Jun 2, '04I just took a required training session on mental health patient rights, and this was one of the things we talked about. The instructor had a recent case of a young caretaker falling for a very charming, manipulative psych patient. She got in trouble because under Michigan's Recipient's Rights code, she was guilty of sexual abuse.
I have no idea what standards a student is held to. At the very least, it sounds like she is making a poor personal choice. Even if this relationship doesn't work out, there may be other patients down the line after she's licensed that she will allow herself to have inappropriate feelings for.
Jun 2, '04I have witnessed this situation on 2 occasions during my psych career, both ended with devastating results for nurse and pt. One pt ran away from the hosp, and the nurse allowed the pt to come to his house. Because pt was on voluntary commitment, they could not force her to return to treatment, however the nurse was terminated, brought up before BON, and had charges pressed against him when the former pt went off meds and filed rape and imprisionment/kidnapping charges. This RN eventually moved to another town as he was unable to work in any facility after that. (small town, everyone knew situation)
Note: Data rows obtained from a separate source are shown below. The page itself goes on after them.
(** Replacing a row by one that answers a test alike keeps the number
    of rows that pass the test. *)
Lemma length_filter_insert {A} (P : A → Prop) `{!∀ x, Decision (P x)}
    (l : list A) (i : nat) (x y : A) :
  l !! i = Some x → (P y ↔ P x) →
  length (filter P (<[i := y]> l)) = length (filter P l).
Proof.
  revert i. induction l as [|z l IH]; intros [|i] Hi Hiff; try done.
  - injection Hi as ->. cbn [insert list_insert]. rewrite !filter_cons.
    destruct (decide (P y)), (decide (P x)); tauto || done.
  - cbn [insert list_insert]. rewrite !filter_cons.
    destruct (decide (P z)); simpl; [f_equal|]; by apply IH.
Qed.

(** The two signatures of a lease may come in either order.  For a
    stored lease that nobody has signed, the FSM's request followed by
    the client's and the client's followed by the FSM's both end with
    the same row: signed by both, with the two dates, and ACTIVE.  Each
    signature is taken once: on the signed lease both requests are
    answered with a warning and nothing is written. *)
Theorem lease_signatures_commute fsm_request client_request pk db lease :
  is_authenticated (user fsm_request) = true →
  is_authenticated (user client_request) = true →
  leases db !! pk = Some lease →
  signed_by_client lease = false →
  signed_by_fsm lease = None →
  let signed :=
    set_status "ACTIVE"
      (set_signed_by_client (today client_request)
         (set_signed_by_fsm (user_id (user fsm_request)) (today fsm_request) lease)) in
  let db' := with_leases (<[pk := signed]> (leases db)) db in
  snd (lease_sign_client client_request pk (snd (lease_sign_fsm fsm_request pk db)))
  = db'
  ∧ snd (lease_sign_fsm fsm_request pk (snd (lease_sign_client client_request pk db)))
    = db'
  ∧ is_fully_signed signed = true
  ∧ lease_sign_fsm fsm_request pk db' = (Go [msg_warning] "hiring:lease_detail", db')
  ∧ lease_sign_client client_request pk db'
    = (Go [msg_warning] "hiring:lease_detail", db').
Proof.
  intros Hf Hc Hpk Hclient Hfsm. cbv zeta.
  pose proof (lookup_lt_Some _ _ _ Hpk) as Hlt.
  unfold lease_sign_client, lease_sign_fsm, login_required, attribute_truth.
  rewrite Hf, Hc. simpl. rewrite Hpk, Hclient, Hfsm. simpl.
  rewrite !list_lookup_insert_eq by (rewrite ?length_insert; done). simpl.
  rewrite Hclient, Hfsm. simpl.
  rewrite !list_insert_insert_eq.
  repeat split.
Qed.
Lemma obj_of_props_absent (l : list (string * jsval)) k :
  k ∉ l.*1 -> obj_of_props l !! k = None.
Proof.
  induction l as [|[k' v] l IH]; intros Hk; [reflexivity|].
  rewrite fmap_cons, not_elem_of_cons in Hk. destruct Hk as [Hne Hk].
  rewrite obj_of_props_cons, IH by assumption.
  cbn in Hne. case_decide; congruence.
Qed.

Lemma is_type_code_spec s :
  is_type_code s = true <-> s ∈ ["RC"; "LN"; "RP"; "SL"].
Proof.
  unfold is_type_code. rewrite !orb_true_iff, !String.eqb_eq.
  rewrite !elem_of_cons, elem_of_nil. tauto.
Qed.

Lemma parsed_keys_cases (i : nat) k :
  parsed_keys !! i = Some k ->
  ((i = 0 /\ k = "typeCode") \/ (i = 1 /\ k = "lotNumber") \/ (i = 2 /\ k = "manufactureDate")
  \/ (i = 3 /\ k = "vendorCode") \/ (i = 4 /\ k = "serialNumber"))%nat.
Proof.
  unfold parsed_keys. intros H.
  do 5 (destruct i as [|i]; [cbn in H; injection H as <-; tauto|]).
  cbn in H. discriminate.
Qed.

Lemma getFittingDetails_returns env qrData w type lot date rest :
  split_dash qrData = type :: lot :: date :: rest ->
  exists details w',
    getFittingDetails env qrData w = (Ok details, w') /\
    ((storage_fault env (storage_ops w) = None /\
      axios_reply env (net_calls w) (mkRequest "GET" (QR_baseURL +:+ "/fittings/" +:+ qrData) None)
        = inr details)
     \/ (forall k, k ∈ parsed_keys -> obj_of_props (own_props details) !! k = None)).
Proof.
  intros Hparts.
  assert (Hmock : forall e w0, exists details w',
             (console_warn "UDM API error:" None e ;; getMockFittingDetails env qrData) w0
               = (Ok details, w') /\
             forall k, k ∈ parsed_keys -> obj_of_props (own_props details) !! k = None).
  { intros e w0. unfold getMockFittingDetails, console_warn, Math_random, Date_now.
    rewrite Hparts. run. do 2 eexists. split; [reflexivity|].
    intros k Hk. apply obj_of_props_absent. cbn [own_props fmap list_fmap fst].
    unfold parsed_keys in Hk. rewrite !elem_of_cons, elem_of_nil in Hk.
    rewrite !not_elem_of_cons. 
    repeat split; try apply not_elem_of_nil;
      intros ->; repeat (destruct Hk as [Hk|Hk]; [discriminate|]); exact Hk. }
  unfold getFittingDetails, AsyncStorage_getItem, storage_call, axios_get, axios_send.
  unfold try_catch at 1. unfold bind at 1.
  destruct (storage_fault env (storage_ops w)) as [e|] eqn:Hfault.
  - destruct (Hmock e (with_storage (fun s => s) w)) as (details & w' & Hrun & Hkeys).
    exists details, w'. split; [exact Hrun | right; exact Hkeys].
  - cbn [net_calls with_storage].
    destruct (axios_reply env (net_calls w) _) as [e|details] eqn:Hreply.
    + destruct (Hmock e (with_request (mkRequest "GET" (QR_baseURL +:+ "/fittings/" +:+ qrData) None)
                           (with_storage (fun s => s) w)))
        as (details & w' & Hrun & Hkeys).
      exists details, w'. split; [exact Hrun | right; exact Hkeys].
    + do 2 eexists. split; [reflexivity | left; split; reflexivity].
Qed.
(** The part of [startStream] up to [await pc.createOffer(...)], as one
    render makes it: [useCallback] keeps, with the function, the
    [isBackendConnected] that render saw, here [connected]. *)
Definition startStream_of (connected : bool) (P : Platform) (sessionId : string)
  : M unit :=
  if negb connected then
    toast ToastError "Backend not connected"
  else
    try_catch
      (addDebugLog Log ("Starting stream for session " +:+ sessionId) ;;;
       stopStream P ;;;
       h <- createPeerConnection sessionId ;;
       modify (set_webrtcRef (mkWebRTC (Some h) (Some h) (Some sessionId) 0)) ;;;
       v <- gets videoRef ;;
       match v with
       | Some _ => modify (set_videoRef (Some None))
       | None => skip
       end ;;;
       a <- newArray ;;
       modify (set_pendingCandidatesRef a) ;;;
       emit (EffCreateOffer h) ;;;
       set_phase h AwaitCreateOffer)
      (startStream_catch P).

(** The [startStream] of the latest render, which the stream effect calls:
    [isBackendConnected] is among its dependencies, so its flag is the
    current one. *)
Definition startStream (P : Platform) (sessionId : string) : M unit :=
  connected <- gets isBackendConnected ;;
  startStream_of connected P sessionId.

(** [pc.onicecandidate]; [None] is the null candidate that ends gathering. *)
Definition pc_onicecandidate (h : nat) (candidate : option Candidate) : M unit :=
  cs <- gets conns ;;
  let pcId := from_option c_pcId JUndefined (cs !! h) in
  match candidate with
  | Some c =>
      if truthy pcId then emit (EffPostCandidate FromHandler pcId c)
      else a <- gets pendingCandidatesRef ;; push a c
  | None => skip
  end.

(** The [.catch] of the post made by [pc.onicecandidate]. *)
Definition candidate_post_failed (err : Err) : M unit :=
  addDebugLog LogError ("Failed to send ICE candidate: " +:+ err_display err).

(** One turn of [for (const cand of pendingCandidatesRef.current)]: the
    iterator reads the array it was made for at its own index, and the code
    after the loop runs when the index is past the end. *)
Definition flush_loop (h : nat) (pc_id : JVal) (arr : nat) (i : nat) : M unit :=
  arrs <- gets arrays ;;
  match arrs !! arr ≫= (fun l => l !! i) with
  | Some cand =>
      emit (EffPostCandidate FromBuffer pc_id cand) ;;;
      set_phase h (AwaitCandidatePost pc_id arr (S i))
  | None =>
      a <- newArray ;;
      modify (set_pendingCandidatesRef a) ;;;
      emit (EffSetRemoteDescription h) ;;;
      set_phase h AwaitSetRemoteDescription
  end.

Definition resume (P : Platform) (h : nat) (r : Settled) : M unit :=
  cs <- gets conns ;;
  match cs !! h with
  | None => skip
  | Some c =>
      match c_phase c, r with
      | Finished, _ => skip
      | AwaitCandidatePost pc_id arr i, Fulfilled _ =>
          in_try P h (flush_loop h pc_id arr i)
      | AwaitCandidatePost pc_id arr i, Rejected err =>
          in_try P h
            (addDebugLog LogError
               ("Failed to send pending candidate: " +:+ err_display err) ;;;
             flush_loop h pc_id arr i)
      | _, Rejected e => in_try P h (throw e)
      | AwaitCreateOffer, Fulfilled _ =>
          in_try P h
            (emit (EffSetLocalDescription h) ;;;
             set_phase h AwaitSetLocalDescription)
      | AwaitSetLocalDescription, Fulfilled _ =>
          in_try P h
            (emit (EffPostOffer (c_session c)) ;;;
             set_phase h AwaitOffer)
      | AwaitOffer, Fulfilled data =>
          in_try P h
            (if truthy (field data "error")
             then throw (Error (to_display (field data "error")))
             else
               set_pcId h (field data "pc_id") ;;;
               a <- gets pendingCandidatesRef ;;
               flush_loop h (field data "pc_id") a 0)
      | AwaitSetRemoteDescription, Fulfilled _ => set_phase h Finished
      end
  end.

(** [pc.ontrack]; the argument is [ev.streams[0]]. *)
Definition pc_ontrack (P : Platform) (h : nat) (stream0 : option nat) : M unit :=
  v <- gets videoRef ;;
  match v, stream0 with
  | Some _, Some stream =>
      modify (set_videoRef (Some (Some stream))) ;;;
      addDebugLog Log "Video track received" ;;;
      i <- setInterval P (CbStats h) 2000 ;;
      modify (set_statsIntervalRef (Some i))
  | _, _ => skip
  end.

Definition connectionState_name (st : ConnectionState) : string :=
  match st with
  | CsNew => "new" | CsConnecting => "connecting" | CsConnected => "connected"
  | CsDisconnected => "disconnected" | CsFailed => "failed" | CsClosed => "closed"
  end.

Definition pc_onconnectionstatechange (P : Platform) (state : ConnectionState)
  : M unit :=
  addDebugLog Log ("Connection state: " +:+ connectionState_name state) ;;;
  match state with
  | CsConnected => toast ToastSuccess "Streaming connected"
  | CsFailed => toast ToastError "Streaming failed" ;;; stopStream P
  | CsDisconnected => toast ToastWarning "Streaming disconnected"
  | _ => skip
  end.

(** *** The quality monitor *)

Record Report : Type := mkReport {
  r_type : string;
  r_kind : string;
  framesPerSecond : option Z;
  bytesReceived : Z
}.

(** [report.framesPerSecond || 0] *)
Definition fps_of (r : Report) : Z := default 0 (framesPerSecond r).

(** [Math.round(report.bytesReceived * 8 / 1000)] *)
Definition bitrate_of (r : Report) : Z :=
  Math_round (double_div (bytesReceived r * 8) 1000).

Global Arguments bitrate_of : simpl never.

(** The body of the interval callback up to [await pc.getStats()]. *)
Definition stats_tick (h : nat) : M unit :=
  v <- gets videoRef ;;
  match v with
  | Some (Some _) => emit (EffGetStats h)
  | _ => skip
  end.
2nd situation involved a psych tech, who happened to be mom to one of my good friends. She fell in "love" with one of the male pts on the unit she was assigned to. Whne he was discharged, she left her husband and moved the former pt in with her. They eventually married, however he is non compliant with meds, manic depressive and when off meds, becomes a danger. She no longer works at hosp, resigned before the DON could begin a termination proceeding. I cannot tell you how shattered this family is, even years after the fact. The woman routinely has police at her residence for domestic abuse issues, yet does not leave as she feels responsible for him. The daughter (my freind) has nothing to do with mom anymore because of the votililty of the situation. The current husband accuses any family or friends of "being against him and turning her against him" as well. HE is a master manipulator, and sadly, with her years of experience, she does not see it.
Not sure any of this helps you in your decision, but you asked if anyone had first hand experience in the situation. I side with the other posters who advise you should report this to your instructor right away. In engaging in an inappropriate relationship, she is demostrating poor judgment before she even becomes a licensed professional. As far as the pt goes, this is not a theraputic intervention or environment, and can do MUCH more harm than good.
Good Luck and let us know how this turns out?